I’m thinking that there are a number of men who are attracted to trans and non-trans women, and that they are essentially my dating pool. I imagine (but do not know) that there are fewer trans-attracted men looking for post-ops, and even fewer men who aren’t trans-attracted but would overlook my history, despite the surgeries, etc.

I appreciate any insights you’re willing and able to share.

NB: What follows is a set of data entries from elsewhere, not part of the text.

(* ===== verification/Where.v ===== *)
(** [internal/graphql/schema/where.go]: the [where] argument of a record query
    turned into a filter group. The argument is the decoded GraphQL value; the
    order in which Go visits a map is the class [MapRange], so what is proved
    holds for every order. *)
From S2P Require Import Prelude GoStrings AtProto Json Lexicon Registry Filter.

Local Open Scope Z_scope.

(** [for k, v := range m]: every entry once, in an order the language leaves
    open. *)
Class MapRange := {
  range : obj -> list (string * json);
  range_perm m : range m ≡ₚ map_to_list m
}.

(** What the errors report. *)
Inductive where_error :=
| WTooDeep
| WField (fieldName : string) (e : where_error)
| WFilter (fieldName op : string) (e : filter_error)
| WTargetNotRegistered (fieldName target : string)
| WNestedJoined (fieldName : string)
| WNestedArray (fieldName : string)
| WNoElementDef (def id : string)
| WEqNotString
| WNotDid (fieldName value : string)
| WInNotList
| WInEmpty (fieldName : string)
| WInTooLong
| WInNotString (i : nat)
| WEqOrIn (fieldName : string)
| WUnknownSubfield (fieldName subKey : string)
| WSubNotObject (fieldName subKey : string)
| WSubIsNull (fieldName subKey : string)
| WSubOperator (fieldName subKey op : string).

(** ** The registries

    The descriptions, which only the schema's introspection shows, are left
    out. *)

Record filterDescriptor := { fd_Kind : FilterKind; fd_FieldName : string }.
Record joinedWhereDescriptor :=
  { jd_FieldName : string; TargetLexicon : string; jd_JoinExpr : string }.
Record arrayWhereDescriptor :=
  { ad_FieldName : string; ad_ArrayPath : string; ElementDef : string }.

Definition joinedWhereRegistry : gmap string (gmap string joinedWhereDescriptor) :=
  {["app.certified.badge.award" :=
      {["badge" := {| jd_FieldName := "badge"; TargetLexicon := "app.certified.badge.definition";
                      jd_JoinExpr := "r.json->'badge'->>'uri'" |}]}]}.
Definition arrayWhereRegistry : gmap string (gmap string arrayWhereDescriptor) :=
  {["org.hypercerts.collection" :=
      {["items" := {| ad_FieldName := "items"; ad_ArrayPath := "r.json->'items'";
                      ElementDef := "item" |}]}]}.
Definition filterRegistry : gmap string (gmap string filterDescriptor) :=
  <["org.hypercerts.claim.activity" :=
      {["contributor" := {| fd_Kind := KindArrayContributor; fd_FieldName := "contributor" |}]}]>
  (<["app.certified.badge.award" :=
      {["subject" := {| fd_Kind := KindUnionSubject; fd_FieldName := "subject" |}]}]>
  {["app.certified.graph.follow" :=
      {["subject" := {| fd_Kind := KindStringSubject; fd_FieldName := "subject" |}]}]}).

Definition lookupJoinedWhereDescriptor (lexID fieldName : string) : option joinedWhereDescriptor :=
  byField ← joinedWhereRegistry !! lexID; byField !! fieldName.
Definition lookupArrayWhereDescriptor (lexID fieldName : string) : option arrayWhereDescriptor :=
  byField ← arrayWhereRegistry !! lexID; byField !! fieldName.
Definition lookupFilterDescriptor (lexID fieldName : string) : option filterDescriptor :=
  byField ← filterRegistry !! lexID; byField !! fieldName.

(** ** Operators and single filters *)

(** The operator, empty when unknown, and whether it is [isNull]. *)
Definition parseOperator (op : string) : string * bool :=
  if String.eqb op "isNull" then ("", true)
  else if String.eqb op "eq" then (OpEq, false)
  else if String.eqb op "eqi" then (OpEqi, false)
  else if String.eqb op "neq" then (OpNeq, false)
  else if String.eqb op "gt" then (OpGt, false)
  else if String.eqb op "lt" then (OpLt, false)
  else if String.eqb op "gte" then (OpGte, false)
  else if String.eqb op "lte" then (OpLte, false)
  else if String.eqb op "in" then (OpIn, false)
  else if String.eqb op "ini" then (OpIni, false)
  else if String.eqb op "contains" then (OpContains, false)
  else if String.eqb op "startsWith" then (OpStartsWith, false)
  else ("", false).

Dear Veronica, you can get the answer to your question from putting up ads on dating sites and being honest about who and what you are as you have been in this inquiry. Try trans related sites as well as regular sites. We are moving into a world where people are more open and looking for “someone” not “something”. If you shift your own personal perspective about yourself to a human being rather than a post op trans it may help. You are a person, not a product. Don’t market yourself like a product. Also this is a space for trans attracted men mainly. It is certainly not a space for trans women to meet guys. I think your needs will be better served on a dating site. Thanks for sharing.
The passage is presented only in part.